First breakfast is for us. Quiet, private, solitary. A cup of coffee and a lonely banana. Second breakfast happens when we get to work. Social, engaging, and sometimes more substantial. This meal is not new. It descends from European customs, most notably German gabelfrustuck, or "fork breakfast." The French, Viennese, and Russians traditionally incorporate second breakfast into their daily meal plan.

What time is second breakfast?
Generally around 10AM. The fact this timing coincides with standard USA morning coffee break is not by accident. Business managers in the early 20th century saw they were losing productivity when their workers ducked off premesis for coffee and rolls. Up sprung company cafeterias, staff kitchens, mobile catering trucks, and lobby carts.

Why do we eat it?
Because we're hungry! Second breakfast is provided to school children because studies show improved learning outcomes. We also eat second breakfast when we're not hungy. Campaigning politicians make several stops daily. If well planned, they can fit in 2nd or 3rd breakfast before lunch. It is important to note: research indicates people who eat second breakfast do not necessarily eat more than people who stick to the "basic three" meals a day. They just eat less at each meal. The person who skips breakfast(s) is more likely to eat a heavier lunch and dinner.

Who eats second breakfast?
This meal cut across all socio-economic lines. Business people, farmers, factory workers, school children, hikers, politicians, soldiers, models & movie stars traditionally consume this meal. Vacationers often take coffee in their rooms before venturing forth to hotel breakfast bar.

What do we eat?
While traditional Europeans consider this a more substantial meal than first breakfast, we Americans are all over the map. We can actually eat the same thing we did for first breakfast. We can also incorporate energy bars, hot fast food sandwiches, full-on eggs, bacon & pancakes or a slice of cold pizza.

We wonder: If you don't eat first breakfast are you eligible for a second?
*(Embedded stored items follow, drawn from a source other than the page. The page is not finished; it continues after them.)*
Lemma persisted_prefix (blocks : list (list Z)) :
  Forall (fun b => b = [500; 200] \/ b = [200]) blocks ->
  forall (e : Engine) (before after : list Z),
    Failures e = 0 ->
    List.concat blocks = before ++ after ->
    0 <= Failures (receive e before) <= 1
    /\ (after = [] -> Failures (receive e before) = 0).
Proof.
  induction 1 as [|b blocks Hb _ IH]; intros e before after H0 Hcat.
  - cbn in Hcat. destruct before; [|discriminate].
    cbn. rewrite H0. split; [lia | reflexivity].
  - cbn [List.concat] in Hcat.
    destruct before as [|s1 before].
    + cbn [app] in Hcat. split; [cbn; lia|].
      intros ->. destruct Hb as [-> | ->]; discriminate.
    + destruct Hb as [-> | ->]; cbn [app] in Hcat; injection Hcat as <- Hcat.
      * destruct before as [|s2 before].
        -- cbn [app] in Hcat. split; [|intros ->; discriminate].
           rewrite (receive_failures [500] e); rewrite ?H0; cbn;
             try lia; try (vm_compute; discriminate).
           repeat constructor; discriminate.
        -- cbn [app] in Hcat. injection Hcat as <- Hcat.
           change (receive e (500 :: 200 :: before))
             with (receive (receive e [500; 200]) before).
           apply (IH _ before after); [|exact Hcat].
           apply receive_failed_upsert. exact H0.
      * change (receive e (200 :: before))
          with (receive (receive e (repeat StatusOK 1)) before).
        apply (IH _ before after); [|exact Hcat].
        rewrite receive_successes; rewrite H0; [reflexivity|].
        vm_compute. split; discriminate.
Qed.
(** * financial_summary.py: a shallow embedding and its specification

    The program fetches a company page, scrapes two tokens out of it with
    regular expressions, calls a data endpoint with them, parses the HTML
    answer into tables, keys the second table by its metric-name column,
    and merges the annual and the quarterly view of six metrics.

    Layout: the Python values the program handles ([PyStr]), the regular
    expressions of [GetNvrEncparam] ([Re]), the pandas frames of
    [GetNvrFin] and [main] ([Pandas]), the program itself over an
    environment (network, HTML parser) with an event trace, then the
    theorems. *)

From Stdlib Require Import String Ascii DecimalString.
From Stdlib Require Import List NArith ZArith Bool Lia Permutation.
Import ListNotations.

Set Implicit Arguments.

(* ===================================================================== *)
(** ** Python [str]: sequences of Unicode code points *)
(* ===================================================================== *)

Module PyStr.

(** A Python [str] is a sequence of code points, not of bytes: [re] and
    [str.strip] work per code point. *)
Definition char := N.
Definition str := list char.

Local Open Scope N_scope.

(** Source literals are written as UTF-8 text and decoded once. *)
Fixpoint utf8_decode (bs : list N) : str :=
  match bs with
  | [] => []
  | b0 :: r0 =>
    if b0 <? 0x80 then b0 :: utf8_decode r0
    else if b0 <? 0xE0 then
      match r0 with
      | b1 :: r1 => ((b0 mod 0x20) * 0x40 + b1 mod 0x40) :: utf8_decode r1
      | [] => [b0]
      end
    else if b0 <? 0xF0 then
      match r0 with
      | b1 :: b2 :: r2 =>
        ((b0 mod 0x10) * 0x1000 + (b1 mod 0x40) * 0x40 + b2 mod 0x40)
          :: utf8_decode r2
      | _ => [b0]
      end
    else
      match r0 with
      | b1 :: b2 :: b3 :: r3 =>
        ((b0 mod 0x08) * 0x40000 + (b1 mod 0x40) * 0x1000
         + (b2 mod 0x40) * 0x40 + b3 mod 0x40) :: utf8_decode r3
      | _ => [b0]
      end
  end.

Definition lit (s : string) : str :=
  utf8_decode (map N_of_ascii (list_ascii_of_string s)).

Definition eqb (a b : str) : bool :=
  if list_eq_dec N.eq_dec a b then true else false.

(** [str.isspace] for one code point (the set CPython's
    [Py_UNICODE_ISSPACE] accepts); [str.strip()] removes exactly these. *)
Definition isspace (c : char) : bool :=
  ((0x09 <=? c) && (c <=? 0x0D)) || ((0x1C <=? c) && (c <=? 0x20))
  || (c =? 0x85) || (c =? 0xA0) || (c =? 0x1680)
  || ((0x2000 <=? c) && (c <=? 0x200A))
  || (c =? 0x2028) || (c =? 0x2029) || (c =? 0x202F) || (c =? 0x205F)
  || (c =? 0x3000).

Fixpoint lstrip (s : str) : str :=
  match s with
  | c :: s' => if isspace c then lstrip s' else s
  | [] => []
  end.

(** [s.strip()] *)
Definition strip (s : str) : str := rev (lstrip (rev (lstrip s))).

(** [s.startswith(p)] *)
Fixpoint startswith (p s : str) : bool :=
  match p, s with
  | [], _ => true
  | a :: p', b :: s' => (a =? b) && startswith p' s'
  | _ :: _, [] => false
  end.

(** [needle in hay] *)
Fixpoint contains (needle hay : str) : bool :=
  startswith needle hay
  || match hay with
     | [] => false
     | _ :: hay' => contains needle hay'
     end.

(** [str(n)] for a non-negative [int] *)
Definition of_nat (n : nat) : str :=
  lit (NilZero.string_of_uint (Nat.to_uint n)).

End PyStr.

Definition str := PyStr.str.
Definition py := PyStr.lit.

(** Exceptions are a class and a message; a call returns or raises. *)
Inductive exn :=
| ValueError (msg : str)
| KeyError (msg : str)
| SystemExit (status : Z)
| OtherError (cls : str) (msg : str).   (* raised by a library *)

Inductive result (A : Type) :=
| Ok (a : A)
| Raise (e : exn).
Arguments Ok {A} a.
Arguments Raise {A} e.

(* ===================================================================== *)
(** ** The [re] patterns of [GetNvrEncparam] *)
(* ===================================================================== *)

Module Re.

Import PyStr.
Local Open Scope N_scope.

(** What one pattern position accepts. *)
Inductive cset :=
| Lit (c : char)                     (* a literal character *)
| Any                                (* [.] without DOTALL *)
| Ranges (rs : list (char * char)).  (* [[a-bc-d]] *)

(** A pattern is a sequence of nodes; quantifiers apply to one position,
    which is all the two patterns of the program need. [Open] and [Close]
    are the parentheses of group 1. *)
Inductive node :=
| One (cs : cset)
| Plus (greedy : bool) (cs : cset)   (* [cs+] and [cs+?] *)
| Opt (cs : cset)                    (* [cs?] *)
| Open
| Close.

(** [re.IGNORECASE] on a [str] pattern compares lower-cased code points
    ([_sre.unicode_tolower]) and adds the case-fix equivalents of the
    pattern's characters. Both patterns hold ASCII characters only, so
    only the code points whose lower case is an ASCII letter matter:
    A-Z, U+0130 (to i) and U+212A (to k). *)
Definition tolower (c : char) : char :=
  if (0x41 <=? c) && (c <=? 0x5A) then c + 0x20
  else if c =? 0x130 then 0x69
  else if c =? 0x212A then 0x6B
  else c.

(** [re._casefix]: the other lower-case forms of i and s. *)
Definition casefix (c : char) : list char :=
  if c =? 0x69 then [0x131] else if c =? 0x73 then [0x17F] else [].

Definition in_range (c : char) (r : char * char) : bool :=
  (fst r <=? c) && (c <=? snd r).

(** Is [c] the lower case, or a case-fix equivalent of the lower case,
    of a code point between [lo] and [hi]? Decided over ASCII ranges. *)
Definition in_range_ci (c : char) (r : char * char) : bool :=
  existsb (fun x => (tolower x =? c) || existsb (N.eqb c) (casefix (tolower x)))
          (map (fun k => fst r + N.of_nat k)
               (seq 0 (N.to_nat (snd r + 1 - fst r)))).

Definition accepts (ignorecase : bool) (cs : cset) (c : char) : bool :=
  match cs with
  | Lit x =>
    if ignorecase
    then (tolower c =? tolower x) || existsb (N.eqb (tolower c)) (casefix (tolower x))
    else c =? x
  | Any => negb (c =? 0x0A)
  | Ranges rs =>
    if ignorecase then existsb (in_range_ci (tolower c)) rs
    else existsb (in_range c) rs
  end.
The Oxford English Dictionary defines "second breakfast" this way:
second breakfast n. a light meal taken late in the morning or early in the afternoon.
1775 J. Woodforde Diary 2 Jan. (1924) I. 144 We stayed at Whitney and made a second breakfast, we treated the maid at Whitney.
1802 M. Nugent Jrnl. 15 Jan. (1907) ii. 72 Had fruit for the children at 10; then second breakfast a little after 11.— Dined at 3.
1967 O. Hesky Time for Treason xi. 83 Barzilai was regretting that he hadn't utilised this period by having a ‘second breakfast’, a habit dear to the stomachs of those raised in certain parts of Europe.

Second breakfast through time

"On our way we called on the Marshal, and took a second breakfast with him."
---"Buonaparte," extract from a letter written by an officer of his Majesty's ship Newcastle to his friend in London, The Courier [London], September 17, 1816 (p. 1)
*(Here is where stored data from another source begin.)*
Lemma sequential_repeats_witness :
  exists flake,
    nth_error (fst (run (repeat Call 6)
                        (boot sample_sequential (fun _ => 1514790000000)))) 1
    = Some (Ok (Done flake))
    /\ nth_error (fst (run (repeat Call 6)
                          (boot sample_sequential (fun _ => 1514790000000))))
                 5
       = Some (Ok (Done flake)).
Proof.
  assert (H : (1 + Z.to_nat
                     (pow2 (Options.incrementBits
                              (options sample_sequential))) < 6)%nat)
    by (apply Nat.ltb_lt; reflexivity).
  exact (sequential_repeats RevB sample_options_sequential 1514790000000
           sample_sequential (fun _ => 1514790000000) 6 1 eq_refl eq_refl H
           eq_refl).
Defined.

(** in sequential mode every event leaves the lock, the promises and the
    last timestamp as they are, and no call is suspended *)
Lemma sequential_quiet (rev : revision) (o : Options.t) (now0 : Z)
    (c0 : Catflake) (es : list event) :
  constructor rev o now0 = Ok c0 ->
  Options.async (options c0) = false ->
  forall w : world,
    runs c0 w ->
    -1 <= Mutable.increment (mutable (this w)) ->
    Forall (fun r => exists flake, r = Ok (Done flake))
           (fst (run es (mkSystem w [])))
    /\ suspended (snd (run es (mkSystem w []))) = []
    /\ lock_view (world_of (snd (run es (mkSystem w [])))) = lock_view w
    /\ Mutable.lastTimestamp
         (mutable (this (world_of (snd (run es (mkSystem w []))))))
       = Mutable.lastTimestamp (mutable (this w)).
Proof.
  intros Hc Ha.
  pose proof (constructor_maxIncrement _ _ _ _ Hc) as Hmax.
  pose proof (pow2_pos (Options.incrementBits (options c0))) as Hpos.
  induction es as [|e es IH]; intros w Hr Hinc.
  - repeat split. constructor.
  - cbn [run]. destruct e as [|a].
    + rewrite (fire_Call_sequential_run rev o now0 c0 w [] Hc Ha Hr Hinc).
      cbv zeta.
      set (i := (Mutable.increment (mutable (this w)) + 1)
                mod maxIncrement c0).
      set (w' := with_mutable (Mutable.set_increment i) (tick w)).
      assert (Hr' : runs c0 w')
        by (apply runs_with_mutable; [exact Hr|apply Hr]).
      assert (Hi : 0 <= i < maxIncrement c0)
        by (apply Z.mod_pos_bound; lia).
      assert (Hinc' : -1 <= Mutable.increment (mutable (this w')))
        by (change (Mutable.increment (mutable (this w'))) with i; lia).
      destruct (IH w' Hr' Hinc') as (F & S & V & L).
      destruct (run es (mkSystem w' [])) as [rs s''].
      cbn [fst snd] in *.
      split; [constructor; [eauto|exact F]|].
      split; [exact S|]. split; [exact V|exact L].
    + cbn [fire suspended existsb andb]. apply IH; assumption.
Qed.

(** X6: in sequential mode no call of [generate()] ever waits: whatever
    events are tried on a new instance, every call returns a snowflake at
    once, no call is suspended, the lock stays free with an empty queue,
    no promise is created or resolved, and the stored last timestamp stays
    the time of construction. *)
Theorem sequential_never_waits (rev : revision) (o : Options.t) (now0 : Z)
    (c : Catflake) (clk : nat -> Z) (es : list event) :
  constructor rev o now0 = Ok c ->
  Options.async (options c) = false ->
  let s := snd (run es (boot c clk)) in
  let m := mutable (this (world_of s)) in
  Forall (fun r => exists flake, r = Ok (Done flake))
         (fst (run es (boot c clk)))
  /\ suspended s = []
  /\ Mutable.locked m = false
  /\ Mutable.locks m = []
  /\ promises (world_of s) = 0%nat
  /\ resolved (world_of s) = []
  /\ Mutable.lastTimestamp m = now0.
Proof.
  intros Hc Ha.
  pose proof (runs_start rev o now0 c clk Hc) as Hr.
  assert (Hboot : mutable c = Mutable.mk (-1) now0 [] false [] false).
  { apply constructor_Ok in Hc. destruct Hc as (_ & w & p & _ & _ & ->).
    reflexivity. }
  assert (Hinc : -1 <= Mutable.increment (mutable (this (start c clk))))
    by (cbn [start this]; rewrite Hboot; cbn; lia).
  destruct (sequential_quiet rev o now0 c es Hc Ha (start c clk) Hr Hinc)
    as (F & S & V & L).
  fold (boot c clk) in F, S, V, L. cbv zeta.
  unfold lock_view in V. cbn [start this promises resolved] in V, L.
  rewrite Hboot in V, L. cbn in V, L. injection V as V1 V2 V3 V4.
  repeat split; assumption.
Qed.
[1875] "During the trial which has just taken place before the Paris Court of Appeals the following document, being a contract between the steward of the ex-Queen of Spain and the cook to the Royal household, was read:...The ordinary service (chocolate expected) is understood to comprise the breakfast, second breakfast, and dinner of her Majesty...The second breakfast is to consist of five dishes, besides soup, fruits, cheese, and preserves."
---"The Household of Queen Isabella," The Week's News, [London], August 28, 1875 (p. 1103)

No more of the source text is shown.